ENTRIES SUPPLIED
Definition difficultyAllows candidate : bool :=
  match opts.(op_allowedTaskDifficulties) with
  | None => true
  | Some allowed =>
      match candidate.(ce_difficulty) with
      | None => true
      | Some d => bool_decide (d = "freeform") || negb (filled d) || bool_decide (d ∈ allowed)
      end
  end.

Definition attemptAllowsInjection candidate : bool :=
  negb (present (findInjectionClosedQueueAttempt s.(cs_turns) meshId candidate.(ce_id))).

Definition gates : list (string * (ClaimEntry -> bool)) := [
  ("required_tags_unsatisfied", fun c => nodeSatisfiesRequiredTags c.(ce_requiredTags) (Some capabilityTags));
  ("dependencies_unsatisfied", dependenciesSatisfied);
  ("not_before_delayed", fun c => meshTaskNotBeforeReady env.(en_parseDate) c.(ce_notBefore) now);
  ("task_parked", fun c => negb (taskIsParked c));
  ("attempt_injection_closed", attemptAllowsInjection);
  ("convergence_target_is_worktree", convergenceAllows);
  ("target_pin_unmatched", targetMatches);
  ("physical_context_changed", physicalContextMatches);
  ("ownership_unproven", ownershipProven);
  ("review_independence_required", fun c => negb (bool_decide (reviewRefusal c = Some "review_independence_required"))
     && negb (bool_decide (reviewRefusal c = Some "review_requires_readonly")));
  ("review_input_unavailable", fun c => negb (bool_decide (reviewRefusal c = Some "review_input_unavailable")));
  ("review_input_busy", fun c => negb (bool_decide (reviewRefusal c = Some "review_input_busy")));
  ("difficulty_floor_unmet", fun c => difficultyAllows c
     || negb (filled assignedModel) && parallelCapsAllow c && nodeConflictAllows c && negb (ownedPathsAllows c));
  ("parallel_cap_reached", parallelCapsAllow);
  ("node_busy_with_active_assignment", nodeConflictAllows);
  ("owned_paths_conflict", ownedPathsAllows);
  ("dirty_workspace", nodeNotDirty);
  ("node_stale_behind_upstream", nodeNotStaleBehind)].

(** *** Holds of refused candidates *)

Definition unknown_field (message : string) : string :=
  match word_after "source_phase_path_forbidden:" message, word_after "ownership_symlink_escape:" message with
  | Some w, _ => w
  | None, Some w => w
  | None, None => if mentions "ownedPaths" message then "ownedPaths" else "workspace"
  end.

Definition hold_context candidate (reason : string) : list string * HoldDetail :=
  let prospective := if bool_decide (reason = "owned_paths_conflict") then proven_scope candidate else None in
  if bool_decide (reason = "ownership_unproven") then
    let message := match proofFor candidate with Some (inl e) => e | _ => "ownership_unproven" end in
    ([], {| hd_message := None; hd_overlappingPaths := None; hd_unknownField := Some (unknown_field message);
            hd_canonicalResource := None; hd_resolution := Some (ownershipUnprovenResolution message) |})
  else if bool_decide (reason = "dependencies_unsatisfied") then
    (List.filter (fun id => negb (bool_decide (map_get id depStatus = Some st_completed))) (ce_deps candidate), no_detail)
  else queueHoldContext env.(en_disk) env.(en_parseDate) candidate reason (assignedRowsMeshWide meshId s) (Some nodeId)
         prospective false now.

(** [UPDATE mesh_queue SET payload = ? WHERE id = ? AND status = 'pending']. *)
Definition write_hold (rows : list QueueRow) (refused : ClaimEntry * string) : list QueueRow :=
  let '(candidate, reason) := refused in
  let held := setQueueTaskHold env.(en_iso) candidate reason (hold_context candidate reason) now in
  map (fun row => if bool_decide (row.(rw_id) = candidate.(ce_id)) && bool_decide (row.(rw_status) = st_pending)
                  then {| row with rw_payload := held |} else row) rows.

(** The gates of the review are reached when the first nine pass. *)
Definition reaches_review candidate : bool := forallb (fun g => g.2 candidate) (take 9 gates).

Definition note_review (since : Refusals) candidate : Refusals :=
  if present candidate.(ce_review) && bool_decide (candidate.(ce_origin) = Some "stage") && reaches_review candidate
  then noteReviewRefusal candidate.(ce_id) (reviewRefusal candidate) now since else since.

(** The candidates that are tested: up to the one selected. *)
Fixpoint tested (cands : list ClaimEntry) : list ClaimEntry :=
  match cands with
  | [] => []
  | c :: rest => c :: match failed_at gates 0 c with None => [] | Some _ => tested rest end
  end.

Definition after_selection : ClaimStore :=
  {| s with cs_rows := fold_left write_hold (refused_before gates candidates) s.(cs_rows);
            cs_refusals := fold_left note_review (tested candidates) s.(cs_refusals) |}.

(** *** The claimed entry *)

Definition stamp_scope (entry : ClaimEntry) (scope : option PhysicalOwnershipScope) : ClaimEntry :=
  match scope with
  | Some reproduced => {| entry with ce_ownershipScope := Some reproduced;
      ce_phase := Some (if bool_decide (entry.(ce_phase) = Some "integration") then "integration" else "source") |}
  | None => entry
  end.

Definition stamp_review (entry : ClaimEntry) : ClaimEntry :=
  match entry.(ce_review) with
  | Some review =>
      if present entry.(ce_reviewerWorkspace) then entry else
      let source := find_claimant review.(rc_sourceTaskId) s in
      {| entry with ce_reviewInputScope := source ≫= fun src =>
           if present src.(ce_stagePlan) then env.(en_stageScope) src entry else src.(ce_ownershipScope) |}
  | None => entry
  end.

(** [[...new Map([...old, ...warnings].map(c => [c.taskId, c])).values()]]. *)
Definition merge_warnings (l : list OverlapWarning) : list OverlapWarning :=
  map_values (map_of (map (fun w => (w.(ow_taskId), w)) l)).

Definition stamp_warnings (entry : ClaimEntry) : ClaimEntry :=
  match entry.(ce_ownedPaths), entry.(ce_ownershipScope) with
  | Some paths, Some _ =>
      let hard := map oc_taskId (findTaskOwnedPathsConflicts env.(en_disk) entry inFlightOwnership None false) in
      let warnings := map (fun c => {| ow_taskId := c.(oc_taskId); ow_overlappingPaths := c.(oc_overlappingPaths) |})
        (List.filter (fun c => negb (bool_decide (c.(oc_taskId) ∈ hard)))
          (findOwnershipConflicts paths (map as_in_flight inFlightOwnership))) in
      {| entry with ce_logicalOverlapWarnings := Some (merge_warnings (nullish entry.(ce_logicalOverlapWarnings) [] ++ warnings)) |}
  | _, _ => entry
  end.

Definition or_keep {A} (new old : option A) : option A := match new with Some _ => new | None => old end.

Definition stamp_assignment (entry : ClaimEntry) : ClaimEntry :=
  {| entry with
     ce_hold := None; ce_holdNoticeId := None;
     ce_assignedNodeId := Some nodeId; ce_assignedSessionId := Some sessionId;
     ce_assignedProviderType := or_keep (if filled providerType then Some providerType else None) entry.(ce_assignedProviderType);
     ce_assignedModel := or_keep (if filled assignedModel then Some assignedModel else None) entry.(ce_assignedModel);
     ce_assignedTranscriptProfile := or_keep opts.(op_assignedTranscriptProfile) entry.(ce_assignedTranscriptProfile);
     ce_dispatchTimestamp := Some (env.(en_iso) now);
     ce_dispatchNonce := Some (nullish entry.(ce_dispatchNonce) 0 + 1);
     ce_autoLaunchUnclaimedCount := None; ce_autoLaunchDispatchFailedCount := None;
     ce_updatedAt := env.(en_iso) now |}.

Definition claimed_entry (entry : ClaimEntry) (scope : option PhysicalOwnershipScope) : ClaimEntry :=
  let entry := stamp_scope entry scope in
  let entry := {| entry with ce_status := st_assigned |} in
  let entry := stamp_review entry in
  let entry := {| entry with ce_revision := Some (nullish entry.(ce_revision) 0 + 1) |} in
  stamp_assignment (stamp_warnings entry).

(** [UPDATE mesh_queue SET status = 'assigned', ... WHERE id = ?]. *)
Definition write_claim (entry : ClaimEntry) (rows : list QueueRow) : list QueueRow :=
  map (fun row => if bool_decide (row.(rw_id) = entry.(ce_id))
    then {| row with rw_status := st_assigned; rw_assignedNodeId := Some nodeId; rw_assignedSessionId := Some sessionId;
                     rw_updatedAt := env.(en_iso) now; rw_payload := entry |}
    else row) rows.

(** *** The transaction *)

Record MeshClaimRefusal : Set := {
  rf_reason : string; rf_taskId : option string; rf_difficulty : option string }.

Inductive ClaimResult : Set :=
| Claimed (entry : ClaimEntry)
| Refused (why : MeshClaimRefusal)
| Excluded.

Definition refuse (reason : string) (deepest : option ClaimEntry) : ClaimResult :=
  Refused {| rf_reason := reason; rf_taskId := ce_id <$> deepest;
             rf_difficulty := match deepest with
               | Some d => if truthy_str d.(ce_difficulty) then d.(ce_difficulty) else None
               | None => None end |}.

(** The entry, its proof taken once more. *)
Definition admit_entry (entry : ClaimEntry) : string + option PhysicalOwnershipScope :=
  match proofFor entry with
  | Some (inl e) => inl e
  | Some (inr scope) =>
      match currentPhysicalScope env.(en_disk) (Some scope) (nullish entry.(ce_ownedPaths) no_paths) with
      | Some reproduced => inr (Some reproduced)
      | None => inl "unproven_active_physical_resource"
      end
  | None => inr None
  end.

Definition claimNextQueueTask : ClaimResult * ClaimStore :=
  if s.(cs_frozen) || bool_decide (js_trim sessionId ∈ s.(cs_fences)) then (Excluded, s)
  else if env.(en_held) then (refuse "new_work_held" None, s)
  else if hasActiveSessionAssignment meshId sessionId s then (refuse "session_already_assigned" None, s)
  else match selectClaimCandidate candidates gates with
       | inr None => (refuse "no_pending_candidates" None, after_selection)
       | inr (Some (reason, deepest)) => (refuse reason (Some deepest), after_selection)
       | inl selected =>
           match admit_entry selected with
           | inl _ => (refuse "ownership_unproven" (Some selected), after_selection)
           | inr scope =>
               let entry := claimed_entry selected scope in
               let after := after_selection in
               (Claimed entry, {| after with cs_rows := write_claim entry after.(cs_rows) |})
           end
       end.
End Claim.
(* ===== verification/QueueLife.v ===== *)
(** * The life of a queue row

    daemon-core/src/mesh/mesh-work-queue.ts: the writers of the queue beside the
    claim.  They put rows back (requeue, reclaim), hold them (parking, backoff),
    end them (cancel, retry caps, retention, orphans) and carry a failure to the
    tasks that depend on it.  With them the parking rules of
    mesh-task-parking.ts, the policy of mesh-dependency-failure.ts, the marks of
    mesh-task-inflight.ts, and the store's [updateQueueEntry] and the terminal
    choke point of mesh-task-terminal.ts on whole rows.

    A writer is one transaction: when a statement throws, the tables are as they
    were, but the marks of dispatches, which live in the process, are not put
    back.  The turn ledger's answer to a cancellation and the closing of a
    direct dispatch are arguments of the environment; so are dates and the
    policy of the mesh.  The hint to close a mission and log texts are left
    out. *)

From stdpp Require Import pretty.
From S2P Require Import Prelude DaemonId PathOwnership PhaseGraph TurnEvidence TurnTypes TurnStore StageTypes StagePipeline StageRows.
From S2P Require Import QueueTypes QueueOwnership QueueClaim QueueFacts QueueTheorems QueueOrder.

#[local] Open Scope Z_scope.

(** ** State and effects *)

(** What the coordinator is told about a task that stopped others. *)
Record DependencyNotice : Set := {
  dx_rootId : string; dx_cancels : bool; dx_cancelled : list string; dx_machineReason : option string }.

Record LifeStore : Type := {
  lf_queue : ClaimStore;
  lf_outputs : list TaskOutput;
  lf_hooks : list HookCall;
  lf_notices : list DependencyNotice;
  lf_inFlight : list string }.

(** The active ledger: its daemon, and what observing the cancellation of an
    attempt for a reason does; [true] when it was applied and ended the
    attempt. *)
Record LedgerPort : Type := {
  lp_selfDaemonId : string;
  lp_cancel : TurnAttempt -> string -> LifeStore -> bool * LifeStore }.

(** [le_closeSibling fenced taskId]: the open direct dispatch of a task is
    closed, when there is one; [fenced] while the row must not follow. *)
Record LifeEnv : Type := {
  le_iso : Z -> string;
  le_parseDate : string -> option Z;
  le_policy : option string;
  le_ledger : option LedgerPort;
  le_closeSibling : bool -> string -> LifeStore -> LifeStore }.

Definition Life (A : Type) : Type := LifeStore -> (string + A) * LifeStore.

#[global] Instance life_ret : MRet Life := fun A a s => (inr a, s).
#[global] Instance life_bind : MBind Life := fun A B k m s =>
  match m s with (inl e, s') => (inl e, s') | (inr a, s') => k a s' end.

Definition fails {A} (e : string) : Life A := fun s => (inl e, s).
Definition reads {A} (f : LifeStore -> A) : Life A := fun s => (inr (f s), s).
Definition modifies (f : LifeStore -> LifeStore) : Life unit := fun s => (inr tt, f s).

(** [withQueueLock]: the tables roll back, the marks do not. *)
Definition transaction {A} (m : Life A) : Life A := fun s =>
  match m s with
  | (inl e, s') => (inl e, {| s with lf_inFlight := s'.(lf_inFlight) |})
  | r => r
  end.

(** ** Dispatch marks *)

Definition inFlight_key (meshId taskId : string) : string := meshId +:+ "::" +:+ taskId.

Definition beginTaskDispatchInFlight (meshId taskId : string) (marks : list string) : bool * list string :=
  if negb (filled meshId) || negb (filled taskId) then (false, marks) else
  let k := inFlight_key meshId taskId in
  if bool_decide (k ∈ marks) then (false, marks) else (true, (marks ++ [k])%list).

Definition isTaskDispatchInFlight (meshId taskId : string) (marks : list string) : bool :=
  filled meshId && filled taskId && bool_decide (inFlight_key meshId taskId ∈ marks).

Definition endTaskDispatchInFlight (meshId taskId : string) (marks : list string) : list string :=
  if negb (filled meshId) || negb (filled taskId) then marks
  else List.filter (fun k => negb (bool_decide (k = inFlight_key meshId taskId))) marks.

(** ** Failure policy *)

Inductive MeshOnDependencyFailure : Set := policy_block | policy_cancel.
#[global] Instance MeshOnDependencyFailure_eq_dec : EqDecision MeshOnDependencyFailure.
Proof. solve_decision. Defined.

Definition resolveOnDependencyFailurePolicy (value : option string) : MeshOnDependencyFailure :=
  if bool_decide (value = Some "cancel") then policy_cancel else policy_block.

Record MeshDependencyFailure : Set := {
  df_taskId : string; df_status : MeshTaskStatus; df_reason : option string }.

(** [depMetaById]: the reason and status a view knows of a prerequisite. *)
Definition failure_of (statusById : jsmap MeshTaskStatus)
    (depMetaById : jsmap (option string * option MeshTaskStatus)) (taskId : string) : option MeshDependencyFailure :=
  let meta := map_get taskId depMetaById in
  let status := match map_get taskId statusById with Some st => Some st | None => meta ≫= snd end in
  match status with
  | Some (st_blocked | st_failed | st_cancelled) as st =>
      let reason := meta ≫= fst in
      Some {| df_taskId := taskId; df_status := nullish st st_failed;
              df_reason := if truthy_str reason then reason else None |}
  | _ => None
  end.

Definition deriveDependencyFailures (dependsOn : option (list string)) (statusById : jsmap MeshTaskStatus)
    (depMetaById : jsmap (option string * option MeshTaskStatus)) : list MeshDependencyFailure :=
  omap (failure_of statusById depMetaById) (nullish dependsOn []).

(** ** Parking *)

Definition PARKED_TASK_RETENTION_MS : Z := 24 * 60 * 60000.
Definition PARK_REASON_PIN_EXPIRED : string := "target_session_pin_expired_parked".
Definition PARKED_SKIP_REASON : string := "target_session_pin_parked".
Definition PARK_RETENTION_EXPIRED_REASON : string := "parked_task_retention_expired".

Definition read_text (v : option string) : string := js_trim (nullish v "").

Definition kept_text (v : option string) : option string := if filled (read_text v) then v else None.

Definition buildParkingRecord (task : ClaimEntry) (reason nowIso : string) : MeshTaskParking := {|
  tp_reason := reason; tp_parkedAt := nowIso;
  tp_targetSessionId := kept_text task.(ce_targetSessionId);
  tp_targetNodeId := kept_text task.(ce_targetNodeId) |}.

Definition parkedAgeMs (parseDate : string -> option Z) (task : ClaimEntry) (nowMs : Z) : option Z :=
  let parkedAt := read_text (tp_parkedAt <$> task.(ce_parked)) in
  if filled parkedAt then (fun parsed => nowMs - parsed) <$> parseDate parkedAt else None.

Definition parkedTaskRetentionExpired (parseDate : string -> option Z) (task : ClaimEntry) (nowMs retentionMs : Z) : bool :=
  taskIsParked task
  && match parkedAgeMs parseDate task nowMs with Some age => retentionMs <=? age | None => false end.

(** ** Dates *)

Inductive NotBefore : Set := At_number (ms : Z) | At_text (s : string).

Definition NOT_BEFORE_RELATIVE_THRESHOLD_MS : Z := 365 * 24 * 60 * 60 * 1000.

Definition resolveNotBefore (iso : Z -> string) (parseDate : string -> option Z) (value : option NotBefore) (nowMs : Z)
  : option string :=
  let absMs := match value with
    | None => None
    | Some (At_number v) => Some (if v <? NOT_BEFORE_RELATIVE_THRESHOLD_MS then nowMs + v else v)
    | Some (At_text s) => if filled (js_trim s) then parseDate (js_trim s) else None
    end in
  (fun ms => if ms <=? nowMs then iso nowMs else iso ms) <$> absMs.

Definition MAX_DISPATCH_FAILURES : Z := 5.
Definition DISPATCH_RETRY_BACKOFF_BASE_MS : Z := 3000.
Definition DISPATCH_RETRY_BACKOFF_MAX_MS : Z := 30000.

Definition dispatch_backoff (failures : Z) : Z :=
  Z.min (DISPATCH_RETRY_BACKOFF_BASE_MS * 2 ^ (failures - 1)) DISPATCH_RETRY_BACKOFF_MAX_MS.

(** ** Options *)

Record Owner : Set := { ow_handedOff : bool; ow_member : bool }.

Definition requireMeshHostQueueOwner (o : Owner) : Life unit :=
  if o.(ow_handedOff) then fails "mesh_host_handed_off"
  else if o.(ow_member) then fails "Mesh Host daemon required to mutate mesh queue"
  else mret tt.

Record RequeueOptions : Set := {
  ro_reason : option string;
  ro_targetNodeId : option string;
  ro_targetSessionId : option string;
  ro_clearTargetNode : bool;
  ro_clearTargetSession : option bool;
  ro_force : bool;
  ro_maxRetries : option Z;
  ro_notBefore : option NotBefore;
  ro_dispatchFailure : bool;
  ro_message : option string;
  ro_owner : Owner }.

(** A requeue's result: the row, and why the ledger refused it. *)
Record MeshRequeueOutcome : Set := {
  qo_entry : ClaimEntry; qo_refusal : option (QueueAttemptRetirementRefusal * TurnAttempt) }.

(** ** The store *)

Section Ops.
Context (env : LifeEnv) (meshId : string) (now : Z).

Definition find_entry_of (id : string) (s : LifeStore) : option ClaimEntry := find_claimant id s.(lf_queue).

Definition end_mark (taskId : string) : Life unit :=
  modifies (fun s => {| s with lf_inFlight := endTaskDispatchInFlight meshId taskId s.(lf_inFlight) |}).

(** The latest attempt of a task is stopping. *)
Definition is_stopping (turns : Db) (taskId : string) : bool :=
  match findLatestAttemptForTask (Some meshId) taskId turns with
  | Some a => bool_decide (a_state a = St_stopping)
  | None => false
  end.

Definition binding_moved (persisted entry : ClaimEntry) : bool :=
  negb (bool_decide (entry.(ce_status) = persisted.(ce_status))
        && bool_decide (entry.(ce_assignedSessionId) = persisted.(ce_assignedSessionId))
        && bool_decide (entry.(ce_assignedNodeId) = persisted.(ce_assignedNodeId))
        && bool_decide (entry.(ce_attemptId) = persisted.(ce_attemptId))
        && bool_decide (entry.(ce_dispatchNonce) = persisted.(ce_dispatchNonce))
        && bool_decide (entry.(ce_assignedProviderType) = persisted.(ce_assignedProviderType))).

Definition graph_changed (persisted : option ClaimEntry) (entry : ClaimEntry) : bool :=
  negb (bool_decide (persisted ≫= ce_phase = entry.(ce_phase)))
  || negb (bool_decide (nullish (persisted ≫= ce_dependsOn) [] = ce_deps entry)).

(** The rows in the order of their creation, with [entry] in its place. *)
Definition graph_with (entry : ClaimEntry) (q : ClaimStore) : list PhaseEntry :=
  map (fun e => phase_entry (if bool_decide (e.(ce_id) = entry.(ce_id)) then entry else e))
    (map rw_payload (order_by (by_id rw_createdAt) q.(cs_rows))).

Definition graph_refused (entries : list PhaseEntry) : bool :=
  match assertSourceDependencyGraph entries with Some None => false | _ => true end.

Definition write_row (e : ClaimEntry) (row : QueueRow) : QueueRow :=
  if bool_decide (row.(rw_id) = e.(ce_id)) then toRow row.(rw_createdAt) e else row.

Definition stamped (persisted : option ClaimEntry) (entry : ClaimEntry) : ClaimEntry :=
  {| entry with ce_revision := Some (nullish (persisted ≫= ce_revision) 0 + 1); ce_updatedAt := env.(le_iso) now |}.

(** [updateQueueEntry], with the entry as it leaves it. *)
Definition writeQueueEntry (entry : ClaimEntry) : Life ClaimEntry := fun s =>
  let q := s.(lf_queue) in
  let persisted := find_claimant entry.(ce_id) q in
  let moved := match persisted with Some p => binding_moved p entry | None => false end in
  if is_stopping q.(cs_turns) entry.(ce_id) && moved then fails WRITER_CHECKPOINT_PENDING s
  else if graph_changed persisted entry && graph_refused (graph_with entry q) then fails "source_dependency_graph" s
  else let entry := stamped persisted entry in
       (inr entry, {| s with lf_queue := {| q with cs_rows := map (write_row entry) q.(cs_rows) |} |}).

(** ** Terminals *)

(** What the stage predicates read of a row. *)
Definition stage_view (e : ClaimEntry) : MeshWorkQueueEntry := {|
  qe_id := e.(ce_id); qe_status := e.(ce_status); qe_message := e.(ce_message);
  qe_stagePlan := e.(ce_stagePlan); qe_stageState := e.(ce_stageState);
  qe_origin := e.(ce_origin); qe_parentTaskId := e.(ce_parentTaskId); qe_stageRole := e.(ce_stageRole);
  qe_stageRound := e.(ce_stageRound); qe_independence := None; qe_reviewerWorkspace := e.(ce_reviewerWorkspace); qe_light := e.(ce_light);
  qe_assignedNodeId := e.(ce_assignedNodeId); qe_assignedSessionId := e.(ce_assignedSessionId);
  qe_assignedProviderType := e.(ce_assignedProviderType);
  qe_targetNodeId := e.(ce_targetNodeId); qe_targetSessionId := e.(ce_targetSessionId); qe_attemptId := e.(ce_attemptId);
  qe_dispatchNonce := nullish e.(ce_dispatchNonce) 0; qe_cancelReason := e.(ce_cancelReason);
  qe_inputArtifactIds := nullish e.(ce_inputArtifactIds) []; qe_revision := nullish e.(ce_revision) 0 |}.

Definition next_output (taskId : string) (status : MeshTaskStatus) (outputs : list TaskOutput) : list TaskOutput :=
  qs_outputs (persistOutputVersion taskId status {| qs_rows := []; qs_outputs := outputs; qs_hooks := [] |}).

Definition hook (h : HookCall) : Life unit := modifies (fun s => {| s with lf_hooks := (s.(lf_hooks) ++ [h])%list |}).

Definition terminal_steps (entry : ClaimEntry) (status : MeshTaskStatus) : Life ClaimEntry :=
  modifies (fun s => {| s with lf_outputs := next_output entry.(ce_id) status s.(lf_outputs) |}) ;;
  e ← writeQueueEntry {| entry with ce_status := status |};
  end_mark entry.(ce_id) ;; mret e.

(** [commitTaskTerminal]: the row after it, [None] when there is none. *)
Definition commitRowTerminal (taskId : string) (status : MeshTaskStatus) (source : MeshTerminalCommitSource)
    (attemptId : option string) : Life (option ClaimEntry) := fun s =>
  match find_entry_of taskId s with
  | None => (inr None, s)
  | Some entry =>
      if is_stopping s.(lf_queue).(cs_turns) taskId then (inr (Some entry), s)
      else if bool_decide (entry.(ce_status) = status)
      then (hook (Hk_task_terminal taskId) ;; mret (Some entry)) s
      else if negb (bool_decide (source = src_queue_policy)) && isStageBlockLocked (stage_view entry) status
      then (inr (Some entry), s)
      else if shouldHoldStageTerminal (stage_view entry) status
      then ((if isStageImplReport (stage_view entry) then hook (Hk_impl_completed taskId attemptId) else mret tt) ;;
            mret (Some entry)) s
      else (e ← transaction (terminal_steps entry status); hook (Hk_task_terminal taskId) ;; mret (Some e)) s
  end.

TASK PROMPT
Could you set down, exactly as written, the lines above between the one holding "if negb (filled meshId) || negb (filled taskId) then marks" and the one holding "Record MeshDependencyFailure : Set", inclusive, and nothing more?

EXERCISE RESPONSE
  if negb (filled meshId) || negb (filled taskId) then marks
  else List.filter (fun k => negb (bool_decide (k = inFlight_key meshId taskId))) marks.

(** ** Failure policy *)

Inductive MeshOnDependencyFailure : Set := policy_block | policy_cancel.
#[global] Instance MeshOnDependencyFailure_eq_dec : EqDecision MeshOnDependencyFailure.
Proof. solve_decision. Defined.

Definition resolveOnDependencyFailurePolicy (value : option string) : MeshOnDependencyFailure :=
  if bool_decide (value = Some "cancel") then policy_cancel else policy_block.

Record MeshDependencyFailure : Set := {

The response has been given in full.